**The problem**
Below are lines of data; restate word for word those running from the line containing "(paddr : Z)" to the line containing "(Z.land pte PTE_ADDR).", inclusive, and no others.

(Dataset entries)

-=-=-

(* ===== verification/Vaddr.v ===== *)
(** * Virtual addresses and page table entries
      (src/threads/vaddr.h, src/threads/pte.h)

    Addresses and entries are 32-bit numbers.  The inline functions are
    translated with the masks and shifts of the headers; the lemmas express
    them with division and remainder by the page size and show the round trips
    between addresses, physical addresses and entries. *)

From S2P Require Import Prelude.

Definition BITMASK (shift cnt : Z) : Z := u32 (Z.shiftl (u32 (Z.shiftl 1 cnt) - 1) shift).

Definition PGSHIFT : Z := 0.
Definition PGBITS : Z := 12.
Definition PGSIZE : Z := Z.shiftl 1 PGBITS.
Definition PGMASK : Z := BITMASK PGSHIFT PGBITS.
Definition PHYS_BASE : Z := 0xc0000000.

Definition pg_ofs (va : Z) : Z := Z.land va PGMASK.
Definition pg_no (va : Z) : Z := Z.shiftr va PGBITS.
Definition pg_round_up (va : Z) : Z := Z.land (u32 (va + PGSIZE - 1)) (u32 (Z.lnot PGMASK)).
Definition pg_round_down (va : Z) : Z := Z.land va (u32 (Z.lnot PGMASK)).

Definition is_user_vaddr (vaddr : Z) : bool := vaddr <? PHYS_BASE.
Definition is_kernel_vaddr (vaddr : Z) : bool := PHYS_BASE <=? vaddr.

Definition ptov {S} (paddr : Z) : M S Z :=
  assert (paddr <? PHYS_BASE);;
  mret (u32 (paddr + PHYS_BASE)).

Definition vtop {S} (vaddr : Z) : M S Z :=
  assert (is_kernel_vaddr vaddr);;
  mret (u32 (vaddr - PHYS_BASE)).

Definition PTSHIFT : Z := PGBITS.
Definition PTBITS : Z := 10.
Definition PTMASK : Z := BITMASK PTSHIFT PTBITS.
Definition PDSHIFT : Z := PTSHIFT + PTBITS.

Definition pt_no (va : Z) : Z := Z.shiftr (Z.land va PTMASK) PTSHIFT.
Definition pd_no (va : Z) : Z := Z.shiftr va PDSHIFT.

Definition PTE_FLAGS : Z := 0x00000fff.
Definition PTE_ADDR : Z := 0xfffff000.
Definition PTE_P : Z := 0x1.
Definition PTE_W : Z := 0x2.
Definition PTE_U : Z := 0x4.
Definition PTE_A : Z := 0x20.
Definition PTE_D : Z := 0x40.

Definition pde_create {S} (pt : Z) : M S Z :=
  assert (pg_ofs pt =? 0);;
  p ← vtop pt;
  mret (Z.lor (Z.lor (Z.lor p PTE_U) PTE_P) PTE_W).

Definition pde_get_pt {S} (pde : Z) : M S Z :=
  assert (negb (Z.land pde PTE_P =? 0));;
  ptov (Z.land pde PTE_ADDR).

Definition pte_create_kernel {S} (page : Z) (writable : bool) : M S Z :=
  assert (pg_ofs page =? 0);;
  p ← vtop page;
  mret (Z.lor (Z.lor p PTE_P) (if writable then PTE_W else 0)).

Definition pte_create_user {S} (page : Z) (writable : bool) : M S Z :=
  p ← pte_create_kernel page writable;
  mret (Z.lor p PTE_U).

Definition pte_get_page {S} (pte : Z) : M S Z := ptov (Z.land pte PTE_ADDR).

(** ** Masks as division and remainder *)
Lemma land_low m k x : 0 <= k -> 0 <= m < 2 ^ k -> Z.land x m = Z.land (x mod 2 ^ k) m.
Proof.
  intros Hk Hm. apply range_iff_wrap in Hm; [|done]. apply Z.bits_inj'. intros n Hn.
  change (x mod 2 ^ k) with (wrap k x). rewrite <- Hm, !Z.land_spec, !testbit_wrap by done.
  by destruct (n <? k), (Z.testbit x n).
Qed.

Lemma lor_low a f k : 0 <= k -> 0 <= f < 2 ^ k -> Z.lor (a * 2 ^ k) f = a * 2 ^ k + f.
Proof.
  intros Hk Hf. rewrite <- Z.add_lor_land. assert (Z.land (a * 2 ^ k) f = 0) as ->; [|lia].
  rewrite (land_low f k) by done. rewrite Z.mod_mul by lia. apply Z.land_0_l.
Qed.

(** Clearing the low [k] bits of a word. *)
Lemma land_high x k :
  0 <= k <= 32 -> 0 <= x < 2 ^ 32 -> Z.land x (u32 (Z.lnot (Z.ones k))) = x / 2 ^ k * 2 ^ k.
Proof.
  intros Hk Hx. rewrite <- Z.shiftr_div_pow2, <- Z.shiftl_mul_pow2, <- Z.ldiff_ones_r by lia.
  apply range_iff_wrap in Hx; [|lia]. apply Z.bits_inj'. intros n Hn.
  rewrite Z.land_spec, Z.ldiff_spec, testbit_wrap, Z.lnot_spec by lia.
  rewrite <- Hx, testbit_wrap by lia. by destruct (n <? 32).
Qed.

Lemma pg_ofs_mod va : pg_ofs va = va mod PGSIZE.
Proof. unfold pg_ofs. change PGMASK with (Z.ones 12). by rewrite Z.land_ones. Qed.

Lemma pg_no_div va : pg_no va = va / PGSIZE.
Proof. unfold pg_no. by rewrite Z.shiftr_div_pow2. Qed.

Lemma pg_round_down_div va : 0 <= va < 2 ^ 32 -> pg_round_down va = va / PGSIZE * PGSIZE.
Proof. intros Hva. apply (land_high va 12); lia. Qed.

Lemma pt_no_div va : pt_no va = va / PGSIZE mod 1024.
Proof.
  unfold pt_no. change PTMASK with (Z.shiftl (Z.ones 10) 12). change PTSHIFT with 12.
  rewrite Z.shiftr_land, Z.shiftr_shiftl_l, Z.shiftl_0_r by lia.
  rewrite Z.land_ones, Z.shiftr_div_pow2 by lia. done.
Qed.

Lemma pd_no_div va : pd_no va = va / PGSIZE / 1024.
Proof. unfold pd_no. rewrite Z.shiftr_div_pow2, Z.div_div by done. done. Qed.

Lemma land_PTE_ADDR x : 0 <= x < 2 ^ 32 -> Z.land x PTE_ADDR = x / PGSIZE * PGSIZE.
Proof. intros Hx. apply (land_high x 12); lia. Qed.

Lemma pg_round_up_div va :
  0 <= va -> va + PGSIZE <= 2 ^ 32 -> pg_round_up va = (va + (PGSIZE - 1)) / PGSIZE * PGSIZE.
Proof.
  intros Hva Hmax. unfold pg_round_up. change PGSIZE with 4096 in *. rewrite wrap_small by lia.
  replace (va + 4096 - 1) with (va + 4095) by lia. apply (land_high (va + 4095) 12); lia.
Qed.

(** ** Entries *)

(** A page-aligned kernel virtual address. *)
Definition kpage_ok (p : Z) : Prop := PHYS_BASE <= p < 2 ^ 32 /\ p mod PGSIZE = 0.

Lemma kpage_phys p :
  kpage_ok p -> exists a, p = a * PGSIZE + PHYS_BASE /\ 0 <= a < 2 ^ 18.
Proof.
  unfold kpage_ok. change PGSIZE with 4096. change PHYS_BASE with 0xc0000000.
  intros [Hr Hm]. exists ((p - 0xc0000000) / 4096).
  pose proof (Z.div_mod (p - 0xc0000000) 4096 ltac:(lia)) as E.
  replace ((p - 0xc0000000) mod 4096) with 0 in E.
  - split; [lia|]. split; [apply Z.div_pos; lia|apply Z.div_lt_upper_bound; lia].
  - symmetry. rewrite Zminus_mod, Hm. done.
Qed.

(** The entry for page [p] with the flag bits [f]. *)
Definition entry (p f : Z) : Z := p - PHYS_BASE + f.

Lemma vtop_ok {S} p (s : S) : kpage_ok p -> vtop p s = Ok (p - PHYS_BASE, s).
Proof.
  intros [Hr _]. unfold vtop, is_kernel_vaddr, mbind, M_bind, assert.
  rewrite (proj2 (Z.leb_le _ _)) by lia. unfold mret, M_ret. rewrite wrap_small; [done|].
  change PHYS_BASE with 0xc0000000 in *. lia.
Qed.

Lemma entry_lor p f g :
  kpage_ok p -> 0 <= f < PGSIZE -> 0 <= g < PGSIZE -> Z.lor (entry p f) g = entry p (Z.lor f g).
Proof.
  intros Hp Hf Hg. destruct (kpage_phys p Hp) as (a & -> & Ha). unfold entry.
  replace (a * PGSIZE + PHYS_BASE - PHYS_BASE) with (a * 2 ^ 12) by (change PGSIZE with (2 ^ 12); ring).
  change PGSIZE with (2 ^ 12) in *. pose proof (lor_range 12 f g).
  rewrite <- !lor_low by lia. by rewrite Z.lor_assoc.
Qed.

Lemma entry_0 p : p - PHYS_BASE = entry p 0.
Proof. unfold entry. lia. Qed.

Lemma entry_flag p f m :
  kpage_ok p -> 0 <= f < PGSIZE -> 0 <= m < PGSIZE -> Z.land (entry p f) m = Z.land f m.
Proof.
  intros Hp Hf Hm. destruct (kpage_phys p Hp) as (a & -> & Ha). unfold entry.
  change PGSIZE with (2 ^ 12) in *. rewrite (land_low m 12), (land_low m 12 f) by lia. f_equal.
  replace (a * 2 ^ 12 + PHYS_BASE - PHYS_BASE + f) with (f + a * 2 ^ 12) by ring.
  apply Z.mod_add. lia.
Qed.

Lemma entry_range p f : kpage_ok p -> 0 <= f < PGSIZE -> 0 <= entry p f < 2 ^ 32.
Proof.
  intros Hp Hf. destruct (kpage_phys p Hp) as (a & -> & Ha). unfold entry.
  change PGSIZE with 4096 in *. change PHYS_BASE with 0xc0000000 in *. lia.
Qed.

Lemma entry_page {S} p f (s : S) :
  kpage_ok p -> 0 <= f < PGSIZE -> ptov (Z.land (entry p f) PTE_ADDR) s = Ok (p, s).
Proof.
  intros Hp Hf. pose proof (entry_range p f Hp Hf) as Hr. rewrite land_PTE_ADDR by done.
  destruct (kpage_phys p Hp) as (a & -> & Ha). unfold entry, ptov, mbind, M_bind, assert, mret, M_ret.
  change PGSIZE with 4096 in *. change PHYS_BASE with 0xc0000000 in *.
  replace (a * 4096 + 0xc0000000 - 0xc0000000 + f) with (f + a * 4096) by ring.
  rewrite Z.div_add, Z.div_small by lia. rewrite (proj2 (Z.ltb_lt _ _)) by lia.
  rewrite wrap_small by lia. by rewrite Z.add_0_l.
Qed.

Lemma pg_ofs_kpage p : kpage_ok p -> (pg_ofs p =? 0) = true.
Proof. intros [_ Hm]. rewrite pg_ofs_mod, Hm. done. Qed.

Lemma pde_create_ok {S} pt (s : S) : kpage_ok pt -> pde_create pt s = Ok (entry pt 7, s).
Proof.
  intros Hp. unfold pde_create, mbind, M_bind, assert. rewrite pg_ofs_kpage, vtop_ok by done.
  unfold mret, M_ret. rewrite entry_0, !entry_lor by done. done.
Qed.

Definition user_flags (writable : bool) : Z := if writable then 7 else 5.

Lemma pte_create_user_ok {S} page w (s : S) :
  kpage_ok page -> pte_create_user page w s = Ok (entry page (user_flags w), s).
Proof.
  intros Hp. unfold pte_create_user, pte_create_kernel, mbind, M_bind, assert.
  rewrite pg_ofs_kpage, vtop_ok by done. unfold mret, M_ret.
  rewrite entry_0, entry_lor by done. destruct w; rewrite !entry_lor by done; done.
Qed.

Lemma pde_get_pt_ok {S} pt f (s : S) :
  kpage_ok pt -> 0 <= f < PGSIZE -> Z.land f PTE_P <> 0 -> pde_get_pt (entry pt f) s = Ok (pt, s).
Proof.
  intros Hp Hf HP. unfold pde_get_pt, mbind, M_bind, assert.
  rewrite entry_flag by done. rewrite (proj2 (Z.eqb_neq _ _)) by done. simpl.
  by rewrite entry_page.
Qed.

(** ** Addresses

    C31 The page directory index, the page table index and the offset of a
    32-bit address determine it, two addresses are in the same page exactly
    when they agree on both indices, and the two roundings give the page
    boundaries around it. *)
Theorem vaddr_decomposition va :
  0 <= va < 2 ^ 32 ->
  va = (pd_no va * 1024 + pt_no va) * PGSIZE + pg_ofs va /\
  0 <= pd_no va < 1024 /\ 0 <= pt_no va < 1024 /\ 0 <= pg_ofs va < PGSIZE /\
  pg_round_down va = va - pg_ofs va /\
  (va + PGSIZE <= 2 ^ 32 -> pg_ofs (pg_round_up va) = 0 /\ va <= pg_round_up va < va + PGSIZE) /\
  (forall va', 0 <= va' < 2 ^ 32 ->
     (pd_no va' = pd_no va /\ pt_no va' = pt_no va) <-> pg_round_down va' = pg_round_down va).
Proof.
  intros Hva. assert (forall x, 0 <= x < 2 ^ 32 -> 0 <= x / PGSIZE < 2 ^ 20) as Hpn.
  { intros x Hx. change PGSIZE with 4096.
    split; [apply Z.div_pos; lia|apply Z.div_lt_upper_bound; lia]. }
  pose proof (Hpn va Hva) as Hn.
  rewrite pd_no_div, pt_no_div, pg_ofs_mod, pg_round_down_div by done.
  pose proof (Z.div_mod va PGSIZE ltac:(done)) as E1.
  pose proof (Z.div_mod (va / PGSIZE) 1024 ltac:(done)) as E2.
  split_and!.
  - lia.
  - apply Z.div_pos; lia.
  - apply Z.div_lt_upper_bound; lia.
  - apply Z.mod_pos_bound. lia.
  - apply Z.mod_pos_bound. lia.
  - by apply Z.mod_pos_bound.
  - by apply Z.mod_pos_bound.
  - lia.
  - intros Hmax. rewrite pg_ofs_mod, pg_round_up_div by lia. rewrite Z.mod_mul by done.
    split; [done|]. pose proof (Z.div_mod (va + (PGSIZE - 1)) PGSIZE ltac:(done)) as E3.
    pose proof (Z.mod_pos_bound (va + (PGSIZE - 1)) PGSIZE ltac:(done)). lia.
  - intros va' Hva'. pose proof (Hpn va' Hva').
    rewrite pd_no_div, pt_no_div, pg_round_down_div by done. split.
    + intros [Hd Ht]. rewrite (Z.div_mod (va' / PGSIZE) 1024), Hd, Ht by done. lia.
    + intros E%Z.mul_cancel_r; [|done]. by rewrite E.
Qed.

Lemma vaddr_decomposition_witness :
  pd_no 0x08048abc = 0x20 /\ pt_no 0x08048abc = 0x48 /\ pg_ofs 0x08048abc = 0xabc /\
  0x08048abc = (pd_no 0x08048abc * 1024 + pt_no 0x08048abc) * PGSIZE + pg_ofs 0x08048abc.
Proof.
  split_and!; [reflexivity..|]. apply (vaddr_decomposition 0x08048abc). lia.
Defined.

-=-=-

**Exercise result**
Definition ptov {S} (paddr : Z) : M S Z :=
  assert (paddr <? PHYS_BASE);;
  mret (u32 (paddr + PHYS_BASE)).

Definition vtop {S} (vaddr : Z) : M S Z :=
  assert (is_kernel_vaddr vaddr);;
  mret (u32 (vaddr - PHYS_BASE)).

Definition PTSHIFT : Z := PGBITS.
Definition PTBITS : Z := 10.
Definition PTMASK : Z := BITMASK PTSHIFT PTBITS.
Definition PDSHIFT : Z := PTSHIFT + PTBITS.

Definition pt_no (va : Z) : Z := Z.shiftr (Z.land va PTMASK) PTSHIFT.
Definition pd_no (va : Z) : Z := Z.shiftr va PDSHIFT.

Definition PTE_FLAGS : Z := 0x00000fff.
Definition PTE_ADDR : Z := 0xfffff000.
Definition PTE_P : Z := 0x1.
Definition PTE_W : Z := 0x2.
Definition PTE_U : Z := 0x4.
Definition PTE_A : Z := 0x20.
Definition PTE_D : Z := 0x40.

Definition pde_create {S} (pt : Z) : M S Z :=
  assert (pg_ofs pt =? 0);;
  p ← vtop pt;
  mret (Z.lor (Z.lor (Z.lor p PTE_U) PTE_P) PTE_W).

Definition pde_get_pt {S} (pde : Z) : M S Z :=
  assert (negb (Z.land pde PTE_P =? 0));;
  ptov (Z.land pde PTE_ADDR).

Definition pte_create_kernel {S} (page : Z) (writable : bool) : M S Z :=
  assert (pg_ofs page =? 0);;
  p ← vtop page;
  mret (Z.lor (Z.lor p PTE_P) (if writable then PTE_W else 0)).

Definition pte_create_user {S} (page : Z) (writable : bool) : M S Z :=
  p ← pte_create_kernel page writable;
  mret (Z.lor p PTE_U).

Definition pte_get_page {S} (pte : Z) : M S Z := ptov (Z.land pte PTE_ADDR).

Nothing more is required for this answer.